Evaluating the risk of ovarian cancer before surgery using the ADNEX model to differentiate between benign, borderline, early and advanced stage invasive, and secondary metastatic tumours: prospective multicentre diagnostic study
BMJ doi: http://dx.doi.org/10.1136/bmj.g5920
Ben Van Calster, professor1, Kirsten Van Hoorde, doctoral researcher23, Lil Valentin, professor4, Antonia C Testa, professor5, Daniela Fischerova, consultant gynaecologist6, Caroline Van Holsbeke, consultant gynaecologist7, Luca Savelli, consultant gynaecologist8, Dorella Franchi, consultant gynaecologist9, Elisabeth Epstein, professor10, Jeroen Kaijser, research fellow111, Vanya Van Belle, postdoctoral researcher23, Artur Czekierdowski, professor12, Stefano Guerriero, professor13, Robert Fruscio, consultant gynaecologist14, Chiara Lanzani, consultant gynaecologist15, Felice Scala, consultant gynaecologist16, Tom Bourne, professor11117, Dirk Timmerman, professor111 International Ovarian Tumour Analysis (IOTA) group
Objectives To develop a risk prediction model to preoperatively discriminate between benign, borderline, stage I invasive, stage II-IV invasive, and secondary metastatic ovarian tumours.

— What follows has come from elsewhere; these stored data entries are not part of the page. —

(** * The stand-alone driver of the SAT solver satch (main.c)

    A shallow embedding of the DIMACS parser, of the witness printer, of the
    signal handler and of the option handling of [main.c], with the
    properties its description states about them.

    The solver library itself (satch.c) is not part of this development: the
    parser's calls of [satch_add] are recorded as a trace. *)

From Stdlib Require Import ZArith Ascii String List Bool Lia.
Import ListNotations.
Local Open Scope Z_scope.

(** ** Characters and C integer types *)

(** [getc] returns the next byte as an [int] in 0..255, or [EOF]. *)
Definition code (c : ascii) : Z := Z.of_N (N_of_ascii c).

Definition EOF : Z := -1.

Definition LF : ascii := "010"%char.
Definition CR : ascii := "013"%char.
Definition TAB : ascii := "009"%char.

(** [int] is 32 bits wide, [size_t] and [uint64_t] are 64 bits wide. *)
Definition INT_MAX : Z := 2147483647.
Definition INT_MIN : Z := -2147483648.
Definition MAX_SIZE_T : Z := 18446744073709551615.

(** Unsigned 64-bit arithmetic wraps around. *)
Definition wrap64 (z : Z) : Z := z mod 2 ^ 64.

(** [isdigit] of ctype.h in the C locale. *)
Definition isdigit (ch : Z) : bool := (code "0" <=? ch) && (ch <=? code "9").

(** ** Parser state and the monad of the parser *)

(** The globals of main.c the parser reads and writes, and the trace of the
    literals handed to [satch_add], oldest first. *)
Record state := mkState {
  file : list ascii;      (* unread part of the input stream *)
  lineno : Z;             (* line number for parse error messages *)
  bytes : Z;              (* read bytes *)
  variables : Z;          (* declared number of variables *)
  added : list Z          (* arguments of the satch_add calls so far *)
}.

Design Observational diagnostic study using prospectively collected clinical and ultrasound data.
Setting 24 ultrasound centres in 10 countries.
Participants Women with an ovarian (including para-ovarian and tubal) mass and who underwent a standardised ultrasound examination before surgery. The model was developed on 3506 patients recruited between 1999 and 2007, temporally validated on 2403 patients recruited between 2009 and 2012, and then updated on all 5909 patients.
Main outcome measures Histological classification and surgical staging of the mass.
Results The Assessment of Different NEoplasias in the adneXa (ADNEX) model contains three clinical and six ultrasound predictors: age, serum CA-125 level, type of centre (oncology centres v other hospitals), maximum diameter of lesion, proportion of solid tissue, more than 10 cyst locules, number of papillary projections, acoustic shadows, and ascites. The area under the receiver operating characteristic curve (AUC) for the classic discrimination between benign and malignant tumours was 0.94 (0.93 to 0.95) on temporal validation. The AUC was 0.85 for benign versus borderline, 0.92 for benign versus stage I cancer, 0.99 for benign versus stage II-IV cancer, and 0.95 for benign versus secondary metastatic. AUCs between malignant subtypes varied between 0.71 and 0.95, with an AUC of 0.75 for borderline versus stage I cancer and 0.82 for stage II-IV versus secondary metastatic. Calibration curves showed that the estimated risks were accurate.
Conclusions The ADNEX model discriminates well between benign and malignant tumours and offers fair to excellent discrimination between four types of ovarian malignancy. The use of ADNEX has the potential to improve triage and management decisions and so reduce morbidity and mortality associated with adnexal pathology.